Mounts, Appellant, v. Department of Administrative Services et al., Appellees.
    (No. 84AP-162
    Decided June 14, 1984.)
    
      Peter A. Precario, for appellant.
    
      Anthony J. Celebrezze, Jr., attorney general, William Scott Lavelle and Mary Joseph Maxwell, for appellees.
   Moyer, J.

This matter is before us on the appeal of Ivan D. Mounts from a judgment of the Court of Common Pleas of Franklin County affirming an order of the Ohio Personnel Board of Review which affirmed an order of the Department of Administrative Services refusing to place Mounts in the classification of Institution Deputy Superintendent 1 No. 46561 (deputy superintendent). Mounts asserts the following assignment of error in support of his appeal:

“Where the record indicates that an employee in the classified civil service is performing job duties described by two classification specifications and is substantially performing the job duties in the higher of those specifications the employee is entitled to be classified in the higher of said specifications and it is error on the part of the Personnel Board of Review and the court below to classify the employee in the lower of the two specifications.”

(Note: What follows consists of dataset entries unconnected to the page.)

(* ===== verification/Destruction.v ===== *)
(** * Destroying a server: the destructors of [server_base], [request_server_base],
    [persistent_server_base] and [thread_safe_queue]

    Each destructor of the servers calls [try_stop]; then its members are
    destroyed, in the reverse order of their declarations: a [std::thread] that
    is still joinable ends the program, and a queue is stopped.  The call of
    [try_stop] is an event of [Lifecycle]; here are the members, from the state
    in which that call has returned. *)
From S2P Require Import Prelude ThreadSafeQueue Lifecycle ServerLife.

Section destruction.
Context {T : Type} `{QueueSizeTraits T} `{Loop T}.
Implicit Types (s : server_life T) (q : queue T).

(** [~thread]: [std::terminate] ([None]) while it is joinable. *)
Definition destroy_thread (joinable : bool) s : option (server_life T) :=
  if joinable then None else Some s.

Definition thread_joinable (b : background_thread T) : bool :=
  match b with Joined => false | _ => true end.

Definition context_joinable s : bool :=
  match context_thread s with NoThread => false | _ => true end.

(** [workers], or [update_loop_thread]. *)
Definition destroy_background s : option (server_life T) :=
  destroy_thread (existsb thread_joinable (background s)) s.

(** [~thread_safe_queue() { stop(); }]. *)
Definition destroy_queue s : server_life T :=
  with_queue (ThreadSafeQueue.stop (server_queue s)).1 [] s.

(** [~server_base], where [stopping] is set, as it is since the destructor of the
    derived class: [try_stop] returns at once, and [context_thread] is destroyed. *)
Definition destroy_base s : option (server_life T) :=
  destroy_thread (context_joinable s) s.

(** [request_queue] is declared before [workers]; [ip_rate_limiter], which is
    declared last and destroyed first, is in [RateLimiter.v]. *)
Definition destroy_request_server s : option (server_life T) :=
  s ← destroy_background s; destroy_base (destroy_queue s).

(** [update_loop_thread] is declared before [incoming_packets_queue]. *)
Definition destroy_persistent_server s : option (server_life T) :=
  s ← destroy_background (destroy_queue s); destroy_base s.

Lemma destroy_queue_again s : stopped (server_queue s) = true → destroy_queue s = s.
Proof.
  unfold destroy_queue, with_queue, ThreadSafeQueue.stop. intros ->. rewrite app_nil_r. by destruct s.
Qed.

(** What is destroyed first makes no difference. *)
Lemma destruction_orders s : destroy_request_server s = destroy_persistent_server s.
Proof.
  unfold destroy_request_server, destroy_persistent_server, destroy_background, destroy_thread, destroy_queue.
  cbn. by destruct (existsb _ _).
Qed.

Lemma joined_not_joinable (bs : list (background_thread T)) :
  (∀ i b, bs !! i = Some b → b = Joined) → existsb thread_joinable bs = false.
Proof.
  intros Hall. apply not_true_iff_false. intros (b & [i Hi]%list_elem_of_In%list_elem_of_lookup & Hb)%existsb_exists.
  by rewrite (Hall i b Hi) in Hb.
Qed.

(** A joinable context thread ends the program. *)
Lemma running_context_terminates s : context_thread s ≠ NoThread → destroy_request_server s = None.
Proof.
  intros Hct. unfold destroy_request_server, destroy_background, destroy_thread.
  destruct (existsb _ _); [done|]. cbn. unfold destroy_base, destroy_thread, context_joinable. cbn.
  by destruct (context_thread s).
Qed.

Context `{!LoopLaws T} (cfg : queue_config).

(** The call that stops the server leaves [stopping] set. *)
Lemma returned_stopping k s :
  rtc (careful_step cfg) (new_server k) s → winner_returned s = true → stopping s = true.
Proof.
  intros Hok%life_ok_reachable Hret. rewrite (stopping_is_won _ (life_calls _ Hok)).
  unfold winner_returned in Hret. by destruct (winner s).
Qed.

(** C19. The destructors are safe for the thread that stopped the server: when
    its call of [try_stop] has returned, every member is destroyed without
    ending the program, and nothing of the server changes any more.  They are
    not safe for another thread: its call of [try_stop] can return while the
    first still works, and then destroying the threads ends the program. *)
Theorem destruction_is_safe_after_own_stop k :
  (∀ s, rtc (careful_step cfg) (new_server k) s → winner_returned s = true →
    stopping s = true ∧ destroy_request_server s = Some s ∧ destroy_persistent_server s = Some s)
  ∧ ∃ s, rtc (careful_step cfg) (new_server k) s ∧
      stop_calls s !! 1 = Some (Elsewhere, StopReturned) ∧ stopping s = true ∧
      destroy_request_server s = None ∧ destroy_persistent_server s = None.
Proof.
  split.
  - intros s Hrun Hret. split; [by eapply returned_stopping|]. rewrite <-destruction_orders.
    assert (destroy_request_server s = Some s) as E; [|by rewrite E].
    destruct (returned_server_at_rest cfg k s Hrun Hret) as (_ & _ & Hct & Hbg & Hq & _).
    unfold destroy_request_server, destroy_background. rewrite joined_not_joinable by done. cbn.
    rewrite destroy_queue_again by done. unfold destroy_base, context_joinable. by rewrite Hct.
  - destruct (second_stop_returns_early cfg k) as (s & Hrun & Hcall & Hst & _ & Hct & _).
    exists s. rewrite <-destruction_orders, running_context_terminates by congruence. by split_and!.
Qed.
End destruction.

(** ** Witness *)
Lemma destruction_is_safe_after_own_stop_witness :
  ∃ s, stopped_server = Some s ∧ @destroy_request_server Z int_workers s = Some s.
Proof.
  destruct (tested stopped_server winner_returned) as (s & Hs & Ht); [by vm_compute|].
  exists s. split; [exact Hs|].
  apply (@destruction_is_safe_after_own_stop Z int_traits int_workers int_workers_laws no_limits 1);
    [by eapply careful_run_steps|exact Ht].
Defined.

The court of common pleas must affirm an order of an administrative agency if the order is supported by probative, substantial and credible evidence (Univ. of Cincinnati v. Conrad [1980], 63 Ohio St. 2d 108, 111 [17 O.O.3d 65]), and we may reverse a judgment of the trial court in such a case if we determine that the trial court abused its discretion in its review of the agency’s order. Akers v. Montgomery Cty. Welfare Dept. (Dec. 29, 1983), Franklin App. No. 83AP-561, unreported. Applying both of those tests to the record in this case, we conclude that the trial court did not abuse its discretion when it affirmed the order of the Personnel Board of Review. The evidence is clear that Mounts was not performing substantially all of the duties of the deputy superintendent classification. Mounts himself testified that he spent eighty-five percent of his time in maintenance and remodeling responsibilities at the institution and that he drafted preliminary drawings for construction projects. He did supervise several inmates and non-inmate laborers and trained totally unskilled inmates to perform certain duties in the institution. However, the first rank in the deputy superintendent classification requires that the employee in that classification spend thirty-five to forty-one percent of the employee’s time supervising operational, treatment and security programs in an adult correctional institution with a resident population of under one thousand. The function description of the classification requires the person to plan, direct and supervise security and/or treatment programs involved in custody and care of inmates and patients and that the employee directly supervise treatment and/or security staff and assist in developing and implementing policies and procedures used in total operation of the institution. The evidence indicates that Mounts had very few of these responsibilities and that his responsibilities were not related to the entire institution but merely to a relatively small number of inmates and employees.

Mounts argues that his training of .inmates and employees can be considered a program and, indeed, perhaps is a rehabilitative program for the inmates who work under him. However, he concedes that his interpretation of the classification function and rank descriptions would permit the appointment of a large number of deputy superintendents. It is unlikely that such a result was intended. Furthermore, it is not sufficient that the employee perform merely some of the duties of a higher classification to be placed in that classification. In Deist v. Kent State Univ. (May 23, 1978), Franklin App. No. 78AP-28, unreported, we held that, where an employee performs duties that overlap two classifications, the employee must be placed in the higher classification if the employee is performing all of the duties in the higher classification. By his own admission, Mounts was not performing substantially all of the duties of the deputy superintendent classification and cannot be placed in the higher classification by performing some of the duties. The assignment of error is not well-taken, and the judgment of the trial court is affirmed.

Judgment affirmed.

Strausbaugh and Whiteside, JJ., concur. 
      
       The Columbus Correctional Facility where Mounts worked had an inmate population of over two thousand.